# [Recorded data]
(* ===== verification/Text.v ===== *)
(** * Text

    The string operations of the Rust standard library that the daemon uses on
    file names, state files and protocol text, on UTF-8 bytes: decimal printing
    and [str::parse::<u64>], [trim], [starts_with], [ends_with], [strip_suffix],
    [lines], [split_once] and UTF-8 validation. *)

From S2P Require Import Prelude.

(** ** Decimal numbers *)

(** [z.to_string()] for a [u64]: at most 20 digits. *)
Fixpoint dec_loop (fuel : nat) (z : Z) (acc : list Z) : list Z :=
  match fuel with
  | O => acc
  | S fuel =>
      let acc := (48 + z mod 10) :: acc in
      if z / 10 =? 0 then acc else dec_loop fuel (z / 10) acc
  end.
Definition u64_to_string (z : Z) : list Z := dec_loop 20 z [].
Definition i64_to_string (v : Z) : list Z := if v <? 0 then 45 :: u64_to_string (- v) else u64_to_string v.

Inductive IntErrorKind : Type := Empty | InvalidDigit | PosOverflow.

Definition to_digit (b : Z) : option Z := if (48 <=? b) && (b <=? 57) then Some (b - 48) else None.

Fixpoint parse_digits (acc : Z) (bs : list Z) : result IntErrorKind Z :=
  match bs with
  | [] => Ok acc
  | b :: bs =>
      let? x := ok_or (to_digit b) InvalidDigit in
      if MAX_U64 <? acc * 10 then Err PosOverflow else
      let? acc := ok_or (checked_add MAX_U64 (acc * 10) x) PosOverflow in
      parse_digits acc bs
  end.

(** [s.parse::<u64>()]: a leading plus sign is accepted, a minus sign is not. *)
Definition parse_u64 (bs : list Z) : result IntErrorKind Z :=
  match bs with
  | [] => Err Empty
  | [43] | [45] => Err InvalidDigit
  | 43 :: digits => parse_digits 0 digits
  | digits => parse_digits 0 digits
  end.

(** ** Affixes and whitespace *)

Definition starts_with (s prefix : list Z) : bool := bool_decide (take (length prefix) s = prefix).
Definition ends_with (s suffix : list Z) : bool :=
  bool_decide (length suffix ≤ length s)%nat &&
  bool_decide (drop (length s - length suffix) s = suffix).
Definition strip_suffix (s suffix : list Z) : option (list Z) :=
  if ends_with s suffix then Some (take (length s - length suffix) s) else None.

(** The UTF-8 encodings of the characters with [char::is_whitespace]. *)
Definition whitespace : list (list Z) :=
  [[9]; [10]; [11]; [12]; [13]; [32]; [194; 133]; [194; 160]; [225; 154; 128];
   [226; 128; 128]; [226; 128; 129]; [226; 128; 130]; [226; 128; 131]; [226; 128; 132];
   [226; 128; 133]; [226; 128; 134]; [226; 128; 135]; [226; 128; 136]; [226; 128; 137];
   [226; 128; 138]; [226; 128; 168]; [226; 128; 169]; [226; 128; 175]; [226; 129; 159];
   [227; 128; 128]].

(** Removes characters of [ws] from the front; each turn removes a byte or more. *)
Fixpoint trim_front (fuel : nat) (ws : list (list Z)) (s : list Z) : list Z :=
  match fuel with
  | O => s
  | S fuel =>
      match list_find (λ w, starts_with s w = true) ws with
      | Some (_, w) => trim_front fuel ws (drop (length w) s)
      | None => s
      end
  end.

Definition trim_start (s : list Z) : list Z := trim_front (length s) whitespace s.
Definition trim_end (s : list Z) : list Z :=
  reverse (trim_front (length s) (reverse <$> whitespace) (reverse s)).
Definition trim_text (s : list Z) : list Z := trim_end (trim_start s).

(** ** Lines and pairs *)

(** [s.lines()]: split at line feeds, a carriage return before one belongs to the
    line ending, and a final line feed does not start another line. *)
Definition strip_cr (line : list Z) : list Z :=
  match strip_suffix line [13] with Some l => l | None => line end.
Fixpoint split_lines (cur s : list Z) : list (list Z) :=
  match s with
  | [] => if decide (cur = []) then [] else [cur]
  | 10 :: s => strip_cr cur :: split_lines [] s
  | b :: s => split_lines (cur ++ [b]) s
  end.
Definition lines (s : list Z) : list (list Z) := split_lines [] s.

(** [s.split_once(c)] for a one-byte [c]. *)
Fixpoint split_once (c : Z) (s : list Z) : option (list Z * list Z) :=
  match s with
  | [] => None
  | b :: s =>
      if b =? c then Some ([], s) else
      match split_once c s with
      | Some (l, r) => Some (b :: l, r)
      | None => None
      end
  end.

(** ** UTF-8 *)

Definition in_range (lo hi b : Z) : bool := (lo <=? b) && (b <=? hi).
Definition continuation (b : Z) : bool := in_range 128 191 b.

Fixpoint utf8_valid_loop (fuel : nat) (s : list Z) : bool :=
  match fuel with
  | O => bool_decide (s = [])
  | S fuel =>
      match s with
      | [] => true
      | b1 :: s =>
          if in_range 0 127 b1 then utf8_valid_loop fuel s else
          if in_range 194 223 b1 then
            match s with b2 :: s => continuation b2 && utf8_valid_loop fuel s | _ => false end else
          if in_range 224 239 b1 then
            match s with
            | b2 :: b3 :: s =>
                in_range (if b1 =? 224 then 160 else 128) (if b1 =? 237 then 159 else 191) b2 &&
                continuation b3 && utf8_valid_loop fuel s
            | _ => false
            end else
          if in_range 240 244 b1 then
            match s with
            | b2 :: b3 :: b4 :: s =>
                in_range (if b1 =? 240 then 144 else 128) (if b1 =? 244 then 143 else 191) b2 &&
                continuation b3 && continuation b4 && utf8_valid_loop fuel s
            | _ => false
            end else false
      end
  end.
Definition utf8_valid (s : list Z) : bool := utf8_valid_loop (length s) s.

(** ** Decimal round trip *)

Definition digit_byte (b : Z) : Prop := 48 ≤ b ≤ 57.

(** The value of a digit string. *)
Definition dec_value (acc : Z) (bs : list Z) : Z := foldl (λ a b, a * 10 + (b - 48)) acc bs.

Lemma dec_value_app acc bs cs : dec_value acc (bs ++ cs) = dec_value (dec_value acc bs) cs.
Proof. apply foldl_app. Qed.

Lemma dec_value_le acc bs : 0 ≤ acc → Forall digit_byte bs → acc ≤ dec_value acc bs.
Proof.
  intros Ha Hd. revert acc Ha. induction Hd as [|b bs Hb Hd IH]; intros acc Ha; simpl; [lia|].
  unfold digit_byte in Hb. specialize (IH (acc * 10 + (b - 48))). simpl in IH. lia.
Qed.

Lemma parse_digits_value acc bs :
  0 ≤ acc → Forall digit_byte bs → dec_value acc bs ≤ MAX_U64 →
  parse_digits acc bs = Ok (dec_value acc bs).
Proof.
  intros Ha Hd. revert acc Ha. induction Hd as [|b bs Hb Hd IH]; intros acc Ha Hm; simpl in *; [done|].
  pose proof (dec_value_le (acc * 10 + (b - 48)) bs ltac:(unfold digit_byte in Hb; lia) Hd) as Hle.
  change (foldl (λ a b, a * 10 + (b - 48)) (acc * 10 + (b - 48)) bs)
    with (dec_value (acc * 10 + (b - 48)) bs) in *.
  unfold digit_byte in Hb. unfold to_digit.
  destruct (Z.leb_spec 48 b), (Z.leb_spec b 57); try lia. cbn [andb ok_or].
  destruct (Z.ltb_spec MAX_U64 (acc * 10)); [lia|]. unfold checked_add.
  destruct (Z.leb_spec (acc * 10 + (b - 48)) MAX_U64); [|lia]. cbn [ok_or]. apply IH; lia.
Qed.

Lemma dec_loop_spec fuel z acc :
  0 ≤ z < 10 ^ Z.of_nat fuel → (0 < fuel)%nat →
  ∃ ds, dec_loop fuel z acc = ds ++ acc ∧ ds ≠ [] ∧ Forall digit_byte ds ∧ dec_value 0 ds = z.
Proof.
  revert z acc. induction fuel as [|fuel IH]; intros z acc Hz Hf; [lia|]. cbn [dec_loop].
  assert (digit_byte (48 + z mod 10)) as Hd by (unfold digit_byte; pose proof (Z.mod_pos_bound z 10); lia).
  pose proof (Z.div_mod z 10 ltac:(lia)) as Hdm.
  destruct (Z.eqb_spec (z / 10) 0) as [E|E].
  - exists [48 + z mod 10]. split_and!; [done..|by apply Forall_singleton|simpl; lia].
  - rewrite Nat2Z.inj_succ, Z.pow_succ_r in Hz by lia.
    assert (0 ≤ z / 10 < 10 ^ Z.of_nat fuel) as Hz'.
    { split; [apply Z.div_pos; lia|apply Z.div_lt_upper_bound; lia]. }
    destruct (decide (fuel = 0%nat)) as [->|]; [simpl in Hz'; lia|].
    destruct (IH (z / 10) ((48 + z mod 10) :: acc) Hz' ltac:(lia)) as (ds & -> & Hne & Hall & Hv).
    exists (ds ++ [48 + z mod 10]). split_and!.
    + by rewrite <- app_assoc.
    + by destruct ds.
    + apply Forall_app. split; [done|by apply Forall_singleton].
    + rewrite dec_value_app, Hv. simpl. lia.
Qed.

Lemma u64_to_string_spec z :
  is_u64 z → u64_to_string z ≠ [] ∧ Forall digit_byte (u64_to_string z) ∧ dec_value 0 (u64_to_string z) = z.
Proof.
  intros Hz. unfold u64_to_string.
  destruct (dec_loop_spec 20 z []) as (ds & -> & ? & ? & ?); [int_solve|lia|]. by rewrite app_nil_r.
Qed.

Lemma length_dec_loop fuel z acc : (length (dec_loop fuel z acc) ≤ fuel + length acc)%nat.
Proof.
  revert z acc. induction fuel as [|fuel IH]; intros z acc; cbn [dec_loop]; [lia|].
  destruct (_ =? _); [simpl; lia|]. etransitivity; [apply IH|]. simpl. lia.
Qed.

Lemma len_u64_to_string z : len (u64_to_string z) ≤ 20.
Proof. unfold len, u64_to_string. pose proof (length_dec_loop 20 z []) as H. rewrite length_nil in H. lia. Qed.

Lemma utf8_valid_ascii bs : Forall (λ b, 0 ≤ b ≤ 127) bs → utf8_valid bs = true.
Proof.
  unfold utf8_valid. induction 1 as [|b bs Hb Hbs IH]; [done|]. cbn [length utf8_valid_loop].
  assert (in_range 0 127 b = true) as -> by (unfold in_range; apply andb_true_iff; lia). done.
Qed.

---

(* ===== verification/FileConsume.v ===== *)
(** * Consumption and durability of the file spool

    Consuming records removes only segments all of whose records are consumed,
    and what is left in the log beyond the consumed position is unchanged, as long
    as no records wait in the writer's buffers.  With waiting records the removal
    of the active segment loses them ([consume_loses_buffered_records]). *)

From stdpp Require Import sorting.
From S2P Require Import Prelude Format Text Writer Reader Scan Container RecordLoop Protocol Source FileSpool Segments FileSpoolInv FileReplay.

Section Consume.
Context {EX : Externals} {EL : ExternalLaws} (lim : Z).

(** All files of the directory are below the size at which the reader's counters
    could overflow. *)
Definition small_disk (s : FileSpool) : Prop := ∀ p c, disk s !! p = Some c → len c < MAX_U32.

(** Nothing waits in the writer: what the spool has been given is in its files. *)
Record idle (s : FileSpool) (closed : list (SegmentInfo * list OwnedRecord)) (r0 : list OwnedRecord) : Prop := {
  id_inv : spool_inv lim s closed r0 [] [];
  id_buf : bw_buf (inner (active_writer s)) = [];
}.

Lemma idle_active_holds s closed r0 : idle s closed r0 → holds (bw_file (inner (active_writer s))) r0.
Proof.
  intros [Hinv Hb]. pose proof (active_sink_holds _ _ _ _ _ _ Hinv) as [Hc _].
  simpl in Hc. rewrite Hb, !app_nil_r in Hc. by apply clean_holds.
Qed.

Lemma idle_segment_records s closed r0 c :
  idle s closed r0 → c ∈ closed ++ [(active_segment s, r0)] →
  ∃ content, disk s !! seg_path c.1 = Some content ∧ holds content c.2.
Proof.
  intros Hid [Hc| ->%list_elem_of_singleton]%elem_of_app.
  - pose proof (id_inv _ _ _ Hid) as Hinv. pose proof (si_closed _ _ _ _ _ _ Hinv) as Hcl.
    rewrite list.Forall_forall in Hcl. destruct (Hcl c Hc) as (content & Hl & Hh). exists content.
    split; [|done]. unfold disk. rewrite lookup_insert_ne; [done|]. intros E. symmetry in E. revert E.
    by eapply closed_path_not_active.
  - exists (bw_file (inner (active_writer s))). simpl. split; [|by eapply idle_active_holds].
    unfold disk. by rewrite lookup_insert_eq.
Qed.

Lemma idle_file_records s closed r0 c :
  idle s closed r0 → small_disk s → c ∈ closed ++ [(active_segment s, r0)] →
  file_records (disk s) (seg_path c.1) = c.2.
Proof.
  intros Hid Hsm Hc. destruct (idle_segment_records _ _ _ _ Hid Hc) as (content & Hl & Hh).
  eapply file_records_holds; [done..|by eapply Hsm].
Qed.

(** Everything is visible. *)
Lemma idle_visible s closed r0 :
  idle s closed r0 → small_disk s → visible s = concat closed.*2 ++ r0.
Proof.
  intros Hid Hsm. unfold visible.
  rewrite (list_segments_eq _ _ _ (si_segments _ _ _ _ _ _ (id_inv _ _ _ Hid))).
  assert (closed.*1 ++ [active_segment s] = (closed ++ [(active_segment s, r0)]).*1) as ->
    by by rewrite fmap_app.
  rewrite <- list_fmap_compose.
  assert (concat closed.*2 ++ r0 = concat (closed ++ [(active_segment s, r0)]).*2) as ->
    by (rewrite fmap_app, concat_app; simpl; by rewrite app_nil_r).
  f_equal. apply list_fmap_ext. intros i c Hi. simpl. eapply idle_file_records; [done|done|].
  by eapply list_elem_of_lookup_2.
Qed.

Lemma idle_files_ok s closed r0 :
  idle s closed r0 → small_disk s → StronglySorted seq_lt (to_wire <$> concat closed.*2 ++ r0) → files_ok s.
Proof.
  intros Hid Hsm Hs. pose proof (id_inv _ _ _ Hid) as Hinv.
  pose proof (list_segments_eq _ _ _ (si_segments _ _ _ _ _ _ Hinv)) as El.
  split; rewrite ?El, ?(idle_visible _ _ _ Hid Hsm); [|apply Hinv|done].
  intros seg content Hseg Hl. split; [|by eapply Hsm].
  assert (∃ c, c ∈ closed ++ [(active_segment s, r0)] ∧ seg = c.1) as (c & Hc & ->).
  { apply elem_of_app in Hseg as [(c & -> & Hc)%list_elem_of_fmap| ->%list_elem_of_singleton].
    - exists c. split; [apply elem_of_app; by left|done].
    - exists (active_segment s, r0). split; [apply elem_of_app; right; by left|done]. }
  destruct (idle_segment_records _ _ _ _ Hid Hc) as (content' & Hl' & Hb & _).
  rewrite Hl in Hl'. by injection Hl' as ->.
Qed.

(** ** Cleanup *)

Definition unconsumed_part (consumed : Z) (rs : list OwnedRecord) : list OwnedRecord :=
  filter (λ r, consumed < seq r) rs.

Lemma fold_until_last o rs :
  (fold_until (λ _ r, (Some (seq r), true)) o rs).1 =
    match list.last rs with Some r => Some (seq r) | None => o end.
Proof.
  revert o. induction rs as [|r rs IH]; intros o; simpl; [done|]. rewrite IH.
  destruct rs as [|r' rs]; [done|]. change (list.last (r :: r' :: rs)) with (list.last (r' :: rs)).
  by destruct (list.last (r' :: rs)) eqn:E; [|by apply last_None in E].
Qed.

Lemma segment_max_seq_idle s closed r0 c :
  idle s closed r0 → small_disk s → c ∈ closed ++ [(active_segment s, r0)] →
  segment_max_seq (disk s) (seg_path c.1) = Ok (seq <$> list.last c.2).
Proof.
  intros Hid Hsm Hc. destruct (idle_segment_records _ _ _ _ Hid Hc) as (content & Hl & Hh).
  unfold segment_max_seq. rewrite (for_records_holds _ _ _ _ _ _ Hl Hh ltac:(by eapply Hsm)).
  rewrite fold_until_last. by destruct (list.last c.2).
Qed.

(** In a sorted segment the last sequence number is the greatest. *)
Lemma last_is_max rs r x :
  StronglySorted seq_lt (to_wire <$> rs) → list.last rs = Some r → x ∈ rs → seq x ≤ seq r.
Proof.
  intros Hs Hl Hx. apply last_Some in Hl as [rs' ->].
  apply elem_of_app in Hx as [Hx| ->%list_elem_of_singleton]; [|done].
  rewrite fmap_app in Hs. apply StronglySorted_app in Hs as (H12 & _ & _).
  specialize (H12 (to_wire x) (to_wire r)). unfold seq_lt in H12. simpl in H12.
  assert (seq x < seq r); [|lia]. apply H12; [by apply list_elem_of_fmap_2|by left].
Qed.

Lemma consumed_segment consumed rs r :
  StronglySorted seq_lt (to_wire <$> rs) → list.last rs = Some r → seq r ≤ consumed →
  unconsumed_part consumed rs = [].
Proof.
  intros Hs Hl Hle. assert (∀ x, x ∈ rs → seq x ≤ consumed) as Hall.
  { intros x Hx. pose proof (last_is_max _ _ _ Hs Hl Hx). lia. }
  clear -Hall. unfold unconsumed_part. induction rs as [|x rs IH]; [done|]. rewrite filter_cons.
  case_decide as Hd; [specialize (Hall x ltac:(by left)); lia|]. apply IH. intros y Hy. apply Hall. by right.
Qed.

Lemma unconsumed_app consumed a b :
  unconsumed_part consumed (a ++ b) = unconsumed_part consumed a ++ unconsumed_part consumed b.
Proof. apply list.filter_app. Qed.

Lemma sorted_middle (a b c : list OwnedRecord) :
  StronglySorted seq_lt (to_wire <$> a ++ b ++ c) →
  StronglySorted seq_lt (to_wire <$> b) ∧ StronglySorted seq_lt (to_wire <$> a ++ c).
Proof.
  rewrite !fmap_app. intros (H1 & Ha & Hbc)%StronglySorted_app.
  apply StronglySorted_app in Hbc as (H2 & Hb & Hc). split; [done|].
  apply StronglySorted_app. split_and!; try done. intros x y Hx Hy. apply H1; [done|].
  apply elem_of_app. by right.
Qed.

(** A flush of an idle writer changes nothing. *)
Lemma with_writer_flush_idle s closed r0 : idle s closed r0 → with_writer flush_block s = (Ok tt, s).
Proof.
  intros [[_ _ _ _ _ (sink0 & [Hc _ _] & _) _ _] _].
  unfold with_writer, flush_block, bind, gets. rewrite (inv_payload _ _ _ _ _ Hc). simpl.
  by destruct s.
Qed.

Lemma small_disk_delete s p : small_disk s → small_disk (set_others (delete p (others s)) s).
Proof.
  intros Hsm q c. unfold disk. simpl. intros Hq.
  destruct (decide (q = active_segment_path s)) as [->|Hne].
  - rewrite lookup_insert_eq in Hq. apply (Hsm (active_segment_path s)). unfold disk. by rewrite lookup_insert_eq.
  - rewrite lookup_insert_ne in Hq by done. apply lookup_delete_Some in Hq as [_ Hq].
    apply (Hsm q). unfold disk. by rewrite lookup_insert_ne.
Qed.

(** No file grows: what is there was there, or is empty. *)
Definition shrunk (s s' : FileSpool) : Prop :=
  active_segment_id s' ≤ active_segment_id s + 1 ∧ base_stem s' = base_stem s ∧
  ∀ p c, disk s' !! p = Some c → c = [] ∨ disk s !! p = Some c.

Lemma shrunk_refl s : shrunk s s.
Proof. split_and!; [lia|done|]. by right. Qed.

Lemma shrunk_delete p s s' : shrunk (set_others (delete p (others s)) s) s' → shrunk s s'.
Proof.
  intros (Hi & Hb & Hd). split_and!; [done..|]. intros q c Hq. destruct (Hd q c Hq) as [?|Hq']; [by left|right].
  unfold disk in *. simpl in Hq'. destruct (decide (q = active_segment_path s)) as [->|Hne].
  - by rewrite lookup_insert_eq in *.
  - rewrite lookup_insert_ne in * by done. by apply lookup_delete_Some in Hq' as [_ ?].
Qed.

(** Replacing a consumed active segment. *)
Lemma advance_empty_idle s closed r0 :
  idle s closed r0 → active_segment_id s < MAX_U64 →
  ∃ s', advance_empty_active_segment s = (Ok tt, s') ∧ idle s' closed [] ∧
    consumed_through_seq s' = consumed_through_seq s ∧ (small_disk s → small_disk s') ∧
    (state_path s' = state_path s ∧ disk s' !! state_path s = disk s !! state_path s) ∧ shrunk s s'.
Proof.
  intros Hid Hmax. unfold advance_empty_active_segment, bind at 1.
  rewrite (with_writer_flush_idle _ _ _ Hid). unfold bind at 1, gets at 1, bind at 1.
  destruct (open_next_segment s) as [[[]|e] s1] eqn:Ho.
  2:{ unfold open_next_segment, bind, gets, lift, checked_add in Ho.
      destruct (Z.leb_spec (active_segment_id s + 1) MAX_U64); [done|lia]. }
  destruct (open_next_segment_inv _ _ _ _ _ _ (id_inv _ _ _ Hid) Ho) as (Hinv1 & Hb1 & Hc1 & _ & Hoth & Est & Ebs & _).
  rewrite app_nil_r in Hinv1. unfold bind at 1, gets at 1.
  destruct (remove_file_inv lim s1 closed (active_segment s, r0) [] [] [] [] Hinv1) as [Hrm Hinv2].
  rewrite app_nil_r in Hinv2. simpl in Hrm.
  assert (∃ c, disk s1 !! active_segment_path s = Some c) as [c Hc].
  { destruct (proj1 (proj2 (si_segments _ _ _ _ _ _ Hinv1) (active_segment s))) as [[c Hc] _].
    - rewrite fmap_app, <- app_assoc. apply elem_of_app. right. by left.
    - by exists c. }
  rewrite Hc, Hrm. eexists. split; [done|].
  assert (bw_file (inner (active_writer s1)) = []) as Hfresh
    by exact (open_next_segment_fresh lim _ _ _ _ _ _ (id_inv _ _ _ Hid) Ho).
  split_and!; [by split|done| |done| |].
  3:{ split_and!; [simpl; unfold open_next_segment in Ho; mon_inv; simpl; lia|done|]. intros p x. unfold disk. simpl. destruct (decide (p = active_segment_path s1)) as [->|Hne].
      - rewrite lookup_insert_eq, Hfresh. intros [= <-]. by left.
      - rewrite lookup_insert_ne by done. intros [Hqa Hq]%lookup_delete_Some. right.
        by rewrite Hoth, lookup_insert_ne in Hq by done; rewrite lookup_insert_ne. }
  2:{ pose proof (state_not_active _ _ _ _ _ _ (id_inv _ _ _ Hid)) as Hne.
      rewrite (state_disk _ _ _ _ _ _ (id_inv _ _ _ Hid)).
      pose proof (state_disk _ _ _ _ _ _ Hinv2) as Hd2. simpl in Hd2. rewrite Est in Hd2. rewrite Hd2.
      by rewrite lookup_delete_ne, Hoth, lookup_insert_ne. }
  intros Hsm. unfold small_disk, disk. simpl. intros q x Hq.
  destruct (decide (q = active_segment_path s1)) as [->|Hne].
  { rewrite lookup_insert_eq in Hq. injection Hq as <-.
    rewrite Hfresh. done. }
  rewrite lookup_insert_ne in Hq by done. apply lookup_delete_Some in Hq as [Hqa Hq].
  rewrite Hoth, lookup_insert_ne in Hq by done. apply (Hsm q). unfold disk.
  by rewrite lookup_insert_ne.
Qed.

# [EXERCISE PROMPT]
Check each line of the data above for the word "specialize", then state how many lines have it. Give the number alone.

# [RESULT FOR THIS TASK]
3